Elsevier Science & Technology
DOI: 10.1016/s0065-2776(05)87007-5
  • Biology
  • Medicine


Abstract The immune system is the site of various genotoxic stresses that occur during its maturation as well as during immune responses. These DNA lesions/modifications are primarily the consequences of specific physiological processes such as the V(D)J recombination, the immunoglobulin class switch recombination (CSR), and the generation of somatic hypermutations (SHMs) within Ig variable domains. The DNA lesions can be introduced either by specific factors (RAG1 and RAG2 in the case of V(D)J recombination and AID in the case of CSR and SHM) or during the various phases of cellular proliferation and cellular activation. All these DNA lesions are taken care of by the diverse DNA repair machineries of the cell. Several animal models as well as human conditions have established the critical importance of these DNA lesions/modifications and their repair in the physiology of the immune system. Indeed their defects have consequences ranging from immune deficiency to development of immune malignancy.

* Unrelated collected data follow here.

(** C4, on the cache that holds the village chunk (-5, 4) of the world 12345:
    [unloadDistantChunks] around (10, 4) with the keep distance 3 removes the
    chunk, which is 15 chunks away, and leaves its record in the registry;
    [unloadChunk] on that chunk removes both. *)
Theorem unloadDistantChunks_leaves_registry :
  let cache1 := (Chunk.getChunk Chunk.newChunkCache (-5) 4 12345 flat).2 in
  let cache2 := Chunk.unloadDistantChunks cache1 10 4 3 in
  let village := {| Chunk.type := "village"; Chunk.cx := -5; Chunk.cy := 4 |} in
  is_Some (Chunk.chunks cache1 !! (-5, 4))
  /\ Chunk.registry cache1 = [ ((-5, 4), village) ]
  /\ Chunk.chunks cache2 !! (-5, 4) = None
  /\ Chunk.registry cache2 = [ ((-5, 4), village) ]
  /\ Chunk.registry (Chunk.unloadChunk cache1 (-5) 4) = [].
Proof.
  destruct (generateChunk_grid (-5) 4 12345 flat []) as (_ & _ & chunk & Hchunk & _).
  destruct (Chunk.generateChunk (-5) 4 12345 flat []) as [grid registry1] eqn:Hgen.
  cbn [fst] in Hchunk. subst grid.
  assert (Hreg : registry1
                 = [ ((-5, 4),
                      {| Chunk.type := "village"; Chunk.cx := -5; Chunk.cy := 4 |}) ]).
  { pose proof (generateChunk_registry 12345 (-5) 4 flat []) as H.
    rewrite Hgen in H. cbn [snd] in H. rewrite H. vm_compute. reflexivity. }
  cbv zeta.
  rewrite (getChunk_fresh Chunk.newChunkCache (-5) 4 12345 flat chunk registry1
             (lookup_empty _) Hgen).
  cbn [snd]. rewrite unloadDistantChunks_lookup, unloadDistantChunks_registry.
  unfold Chunk.unloadChunk. cbn [Chunk.chunks Chunk.registry]. subst registry1.
  split; [rewrite lookup_insert_eq; eauto |].
  split; [reflexivity |].
  split; [destruct (decide _) as [_ | Hn]; [reflexivity | exfalso; apply Hn; lia] |].
  split; reflexivity.
Qed.

(* ================================================================== *)
(** * Further properties of the code                                    *)
(* ================================================================== *)

(* ------------------------------------------------------------------ *)
(** ** Biomes and placement rules                                       *)
(* ------------------------------------------------------------------ *)

Lemma classifyBiome_classified (elevation temperature humidity : float) :
  In (Biome.classifyBiome elevation temperature humidity) classified.
Proof.
  unfold Biome.classifyBiome.
  repeat match goal with
         | |- context [if ?b then _ else _] => destruct b
         end; simpl; tauto.
Qed.

(** [classifyBiome] answers one of the seven terrain biomes for every three
    numbers, NaN included: never "village", "dungeon" or "grassland"; its
    answer has a definition in [BIOMES] and a description of its own. *)
Theorem classifyBiome_range (elevation temperature humidity : float) :
  let biome := Biome.classifyBiome elevation temperature humidity in
  In biome classified
  /\ In biome Biome.BIOMES
  /\ Biome.getBiomeDescription biome <> "Unknown".
Proof.
  unfold Biome.classifyBiome.
  repeat match goal with
         | |- context [if ?b then _ else _] => destruct b
         end;
    (split; [| split]; [simpl; tauto | simpl; tauto | vm_compute; discriminate]).
Qed.

(** The two placement rules agree: [canPlaceStructure], called as
    [generateChunk] calls it with [isWater] the test for the biome "water",
    is [isBiomeValidForStructure]; with any [isWater] it accepts nothing
    that [isBiomeValidForStructure] rejects. *)
Theorem canPlaceStructure_isBiomeValidForStructure (structureType biome : string)
    (isWater : bool) :
  Structure.canPlaceStructure structureType biome (biome =? "water")%string
  = Biome.isBiomeValidForStructure biome structureType
  /\ (Structure.canPlaceStructure structureType biome isWater = true ->
      Biome.isBiomeValidForStructure biome structureType = true).
Proof.
  unfold Structure.canPlaceStructure, Biome.isBiomeValidForStructure.
  split.
  - destruct (String.eqb_spec biome "water") as [-> | Hw]; [| reflexivity].
    destruct (structureType =? "village")%string; [reflexivity |].
    now destruct (structureType =? "dungeon")%string.
  - destruct isWater; [discriminate | auto].
Qed.

Lemma canPlaceStructure_isBiomeValidForStructure_witness :
  Biome.isBiomeValidForStructure "forest" "village" = true.
Proof.
  exact (proj2 (canPlaceStructure_isBiomeValidForStructure "village" "forest" false)
           eq_refl).
Defined.

(* ------------------------------------------------------------------ *)
(** ** Templates                                                        *)
(* ------------------------------------------------------------------ *)

Section Templates.

Import Structure.

Lemma rotateTemplate_square (n : nat) (t : list string) (k : Z) :
  square n t -> square n (rotateTemplate t k).
Proof.
  intros Hsq. unfold rotateTemplate.
  induction (Z.to_nat (Z.rem k 4)) as [| m IH]; [exact Hsq |].
  simpl. now apply rotate_once_square.
Qed.

Lemma nth_error_flat_repeat {A B} (f : A -> B) (s : nat) (l : list A) (i : nat) :
  (0 < s)%nat ->
  nth_error (flat_map (fun a => repeat (f a) s) l) i
  = option_map f (nth_error l (i / s)).
Proof.
  intros Hs. revert i. induction l as [| a l IH]; intros i.
  - simpl. now rewrite !nth_error_nil.
  - cbn [flat_map]. destruct (Nat.lt_ge_cases i s) as [Hi | Hi].
    + rewrite nth_error_app1 by now rewrite repeat_length.
      rewrite Nat.div_small by exact Hi. simpl.
      now apply nth_error_repeat.
    + rewrite nth_error_app2 by now rewrite repeat_length.
      rewrite repeat_length, IH.
      replace (i / s)%nat with (S ((i - s) / s)); [reflexivity |].
      replace i with (i - s + 1 * s)%nat at 2 by lia.
      rewrite Nat.div_add by lia. lia.
Qed.

Lemma length_flat_repeat {A B} (f : A -> B) (s : nat) (l : list A) :
  length (flat_map (fun a => repeat (f a) s) l) = (length l * s)%nat.
Proof.
  induction l as [| a l IH]; [reflexivity |].
  cbn [flat_map]. rewrite length_app, repeat_length, IH. simpl. lia.
Qed.

Lemma map_const_seq {A} (a : A) (k s : nat) : map (fun _ => a) (seq k s) = repeat a s.
Proof. revert k. induction s as [| s IH]; intros k; simpl; [| rewrite IH]; reflexivity. Qed.

Lemma string_of_list_app (l1 l2 : list ascii) :
  string_of_list_ascii (l1 ++ l2)
  = (string_of_list_ascii l1 ++ string_of_list_ascii l2)%string.
Proof.
  induction l1 as [| c l1 IH]; [reflexivity |].
  simpl. change (String c (string_of_list_ascii l1) ++ string_of_list_ascii l2)%string
    with (String c (string_of_list_ascii l1 ++ string_of_list_ascii l2)%string).
  now rewrite IH.
Qed.

(** A scaled row is the row with each character written [s] times. *)
Lemma scale_row_chars (s : nat) (row : string) :
  scale_row s row
  = string_of_list_ascii (flat_map (fun c => repeat c s) (list_ascii_of_string row)).
Proof.
  induction row as [| c row IH]; [reflexivity |].
  cbn [scale_row list_ascii_of_string flat_map].
  rewrite (fold_chars (fun _ => c)) by reflexivity.
  rewrite map_const_seq, string_of_list_app, IH. reflexivity.
Qed.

The survey of human pathology has been highly instrumental in the past in identifying key factors involved in the generation of DNA modifications (AID for the Ig CSR and generation of SHM) or the repair of specific DNA damages (Artemis for V(D)J recombination). Defects in factors involved in the cell cycle checkpoints following DNA damage also have deleterious consequences on the immune system. The continuous survey of human diseases characterized by primary immunodeficiency associated with increased sensitivity to ionizing radiation should help identify other important DNA repair factors essential for the development and maintenance of the immune system.